With Tokyo as its hub, the Kanto Region plays a central role in Japan in various fields, including politics, economy, culture, and transportation. And about one-third of the country’s population lives in this region. The Chubu Region has three very tall mountain ranges in its central part; they are collectively called the “Roofs of Japan,” with some of the peaks exceeding 3,000m. Chubu also includes Mt. Fuji, the highest mountain in Japan, on its southeast edge and Nagoya, the region’s biggest city, on its southwest edge.
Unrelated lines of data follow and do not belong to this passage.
(* ===== verification/ExecutorSpec.v ===== *)
(** * ExecutorSpec: what the multi-source download guarantees

    The multi-source download is described by the calls it makes to its sink:
    whatever peers answer and however the transfers interleave, only verified
    chunks that were asked for reach the sink, and when the download returns every
    missing chunk has reached it.  What an IDC holds and a cafe has on disk when a
    task is reported as done is in ExecutorTasks. *)

From S2P Require Import Prelude Bytes Text FileIO Redb Manifest.
From S2P Require Import UpdatePlan Storage StorageSpec StorageBatch SchedControl DataPath.
From S2P Require Import DataPathSpec CafeStore CafeSpec Merge MergeSpec MergeLive.
From S2P Require Import Configs AgentControl Executor.

(** ** Grouping *)

Section grouping.
Context `{!NetParse} {W : Type} `{!ControlRpc W}.

Definition grouped (g : Grouping) : list hash32 := concat (gr_groups g).*2.

(** The index points at groups, and no group is empty. *)
Definition grouping_ok (g : Grouping) : Prop :=
  (∀ key idx, gr_index g !! key = Some idx → (idx < length (gr_groups g))%nat) ∧
  Forall (λ e : PeerTarget * list hash32, e.2 ≠ []) (gr_groups g).

Lemma concat_alter_snoc (l : list (PeerTarget * list hash32)) i hash :
  (i < length l)%nat →
  concat (alter (λ e : PeerTarget * list hash32, (e.1, e.2 ++ [hash])) i l).*2 ≡ₚ hash :: concat l.*2.
Proof.
  revert i. induction l as [|e l IH]; intros [|i] Hi; cbn in *; [lia..| |].
  - rewrite <- app_assoc. cbn. by rewrite <- Permutation_middle.
  - rewrite (IH i) by lia. by rewrite <- Permutation_middle.
Qed.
Roughly speaking, the Kinki Region has two faces, old and new. Kyoto and Nara are the prefectures that have long, ancient histories, while Osaka has many modern high-rise buildings and large-scale amusement facilities like Universal Studios Japan. Besides the historical structures in Kyoto and Nara, Kinki has many tourists spots, including Lake Biwa, Osaka Castle, and Himeji Castle, among others. The Chugoku-Shikoku Region mainly consists of its two parts: Chugoku, which is the western part of Honshu, and Shikoku, the smallest of the four large islands of Japan. Sandwiched between these two lands are the calm waters of the beautiful Seto Inland Sea.
Thanks to the influence of two warm ocean currents, Kuroshio and Tsushima, Kyushu has a relatively warm climate, and its waters are good for fishing. A couple of very active volcanoes are located here, including Mt. Aso, Mt. Sakurajima, and Mt. Unzen. Okinawa Prefecture also belongs to the Kyushu Region, although this sub-tropical inland chain is considerably far from the main island of Kyushu.